## EXERCISE OBJECTIVE
In the records below, count every line that contains the word "default" and report only the total.
===== RECORDS FOR THE EXERCISE =====
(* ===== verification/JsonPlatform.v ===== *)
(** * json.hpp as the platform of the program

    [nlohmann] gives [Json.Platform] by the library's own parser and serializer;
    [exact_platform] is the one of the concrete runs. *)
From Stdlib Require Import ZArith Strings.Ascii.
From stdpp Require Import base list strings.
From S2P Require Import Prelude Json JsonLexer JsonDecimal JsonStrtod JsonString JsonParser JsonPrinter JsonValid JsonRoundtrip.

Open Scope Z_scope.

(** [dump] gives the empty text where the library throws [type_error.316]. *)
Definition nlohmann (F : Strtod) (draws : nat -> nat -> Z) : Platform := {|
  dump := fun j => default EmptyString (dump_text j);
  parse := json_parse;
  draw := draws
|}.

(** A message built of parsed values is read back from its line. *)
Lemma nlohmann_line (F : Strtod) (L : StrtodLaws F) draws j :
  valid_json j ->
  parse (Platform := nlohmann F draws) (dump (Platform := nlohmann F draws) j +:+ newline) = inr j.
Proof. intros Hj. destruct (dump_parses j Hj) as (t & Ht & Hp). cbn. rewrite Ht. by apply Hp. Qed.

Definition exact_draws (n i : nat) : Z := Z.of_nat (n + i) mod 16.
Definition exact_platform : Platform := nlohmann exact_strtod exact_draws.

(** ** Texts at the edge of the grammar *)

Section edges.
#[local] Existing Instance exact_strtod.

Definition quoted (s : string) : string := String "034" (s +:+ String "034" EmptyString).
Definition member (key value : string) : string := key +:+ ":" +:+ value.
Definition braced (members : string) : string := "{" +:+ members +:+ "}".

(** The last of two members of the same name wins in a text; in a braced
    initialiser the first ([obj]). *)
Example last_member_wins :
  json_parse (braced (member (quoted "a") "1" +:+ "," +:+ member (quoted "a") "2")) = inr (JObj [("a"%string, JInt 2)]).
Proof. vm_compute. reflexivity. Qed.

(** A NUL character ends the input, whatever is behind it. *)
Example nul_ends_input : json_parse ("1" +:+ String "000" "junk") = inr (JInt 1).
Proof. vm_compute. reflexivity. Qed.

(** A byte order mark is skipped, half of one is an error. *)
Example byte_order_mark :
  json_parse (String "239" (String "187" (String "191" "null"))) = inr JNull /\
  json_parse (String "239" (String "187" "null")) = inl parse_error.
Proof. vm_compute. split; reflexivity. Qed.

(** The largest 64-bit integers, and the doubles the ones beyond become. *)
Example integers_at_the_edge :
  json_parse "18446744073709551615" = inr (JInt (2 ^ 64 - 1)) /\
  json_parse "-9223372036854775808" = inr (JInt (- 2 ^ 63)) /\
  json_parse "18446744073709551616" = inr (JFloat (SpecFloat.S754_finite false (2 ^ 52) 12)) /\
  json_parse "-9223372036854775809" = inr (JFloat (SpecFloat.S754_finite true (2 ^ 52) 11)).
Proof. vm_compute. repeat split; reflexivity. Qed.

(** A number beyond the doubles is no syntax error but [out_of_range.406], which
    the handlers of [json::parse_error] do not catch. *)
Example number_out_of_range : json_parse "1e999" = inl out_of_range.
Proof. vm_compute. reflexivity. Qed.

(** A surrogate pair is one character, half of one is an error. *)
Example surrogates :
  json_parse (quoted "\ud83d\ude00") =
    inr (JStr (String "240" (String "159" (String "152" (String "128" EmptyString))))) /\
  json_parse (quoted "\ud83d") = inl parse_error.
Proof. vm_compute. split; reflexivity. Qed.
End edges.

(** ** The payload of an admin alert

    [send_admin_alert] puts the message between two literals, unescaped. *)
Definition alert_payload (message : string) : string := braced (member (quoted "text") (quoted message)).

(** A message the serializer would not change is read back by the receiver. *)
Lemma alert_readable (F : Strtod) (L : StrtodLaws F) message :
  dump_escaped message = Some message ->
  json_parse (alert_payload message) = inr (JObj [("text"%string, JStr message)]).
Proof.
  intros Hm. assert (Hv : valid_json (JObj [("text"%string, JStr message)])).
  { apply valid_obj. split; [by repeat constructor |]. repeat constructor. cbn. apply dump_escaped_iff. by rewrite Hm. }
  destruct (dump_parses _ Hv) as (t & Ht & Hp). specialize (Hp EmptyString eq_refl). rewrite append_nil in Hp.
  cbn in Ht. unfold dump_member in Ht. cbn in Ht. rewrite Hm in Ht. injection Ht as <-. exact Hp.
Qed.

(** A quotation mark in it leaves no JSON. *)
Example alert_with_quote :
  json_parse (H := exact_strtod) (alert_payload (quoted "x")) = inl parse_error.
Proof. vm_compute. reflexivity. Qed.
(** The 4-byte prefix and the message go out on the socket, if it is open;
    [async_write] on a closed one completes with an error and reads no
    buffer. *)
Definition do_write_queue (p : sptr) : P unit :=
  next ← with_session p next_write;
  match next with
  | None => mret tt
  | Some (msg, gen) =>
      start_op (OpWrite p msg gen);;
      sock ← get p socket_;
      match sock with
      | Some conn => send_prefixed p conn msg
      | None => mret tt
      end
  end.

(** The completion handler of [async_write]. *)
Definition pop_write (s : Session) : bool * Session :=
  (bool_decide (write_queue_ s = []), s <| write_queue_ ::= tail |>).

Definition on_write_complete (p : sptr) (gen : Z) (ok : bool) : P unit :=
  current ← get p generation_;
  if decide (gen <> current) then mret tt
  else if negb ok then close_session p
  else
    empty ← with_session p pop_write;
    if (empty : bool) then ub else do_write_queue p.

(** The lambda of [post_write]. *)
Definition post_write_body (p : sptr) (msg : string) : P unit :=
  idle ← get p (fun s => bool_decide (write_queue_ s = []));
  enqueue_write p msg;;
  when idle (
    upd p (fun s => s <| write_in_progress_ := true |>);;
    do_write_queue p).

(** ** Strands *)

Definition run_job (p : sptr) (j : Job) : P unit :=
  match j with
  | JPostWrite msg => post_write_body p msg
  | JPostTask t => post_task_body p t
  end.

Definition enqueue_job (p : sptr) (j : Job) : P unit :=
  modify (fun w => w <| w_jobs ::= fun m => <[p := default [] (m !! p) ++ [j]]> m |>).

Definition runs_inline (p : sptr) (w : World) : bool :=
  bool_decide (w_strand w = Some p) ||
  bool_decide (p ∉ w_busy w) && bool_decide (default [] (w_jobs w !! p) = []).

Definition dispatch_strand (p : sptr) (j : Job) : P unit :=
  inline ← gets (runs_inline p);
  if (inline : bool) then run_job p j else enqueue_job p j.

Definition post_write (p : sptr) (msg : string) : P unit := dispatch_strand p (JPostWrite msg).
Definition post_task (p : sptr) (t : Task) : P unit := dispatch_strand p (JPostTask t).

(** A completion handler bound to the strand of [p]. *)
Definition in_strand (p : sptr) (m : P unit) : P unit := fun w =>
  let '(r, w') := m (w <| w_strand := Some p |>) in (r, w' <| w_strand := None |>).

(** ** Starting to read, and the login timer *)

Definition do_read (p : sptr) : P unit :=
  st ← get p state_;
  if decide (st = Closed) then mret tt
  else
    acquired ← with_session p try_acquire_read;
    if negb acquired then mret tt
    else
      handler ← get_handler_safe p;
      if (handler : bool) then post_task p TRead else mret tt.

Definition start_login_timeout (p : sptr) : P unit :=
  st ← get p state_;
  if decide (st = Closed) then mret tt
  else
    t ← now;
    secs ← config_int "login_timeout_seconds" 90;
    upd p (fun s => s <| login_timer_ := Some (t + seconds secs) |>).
=====
## WRITTEN REPLY
3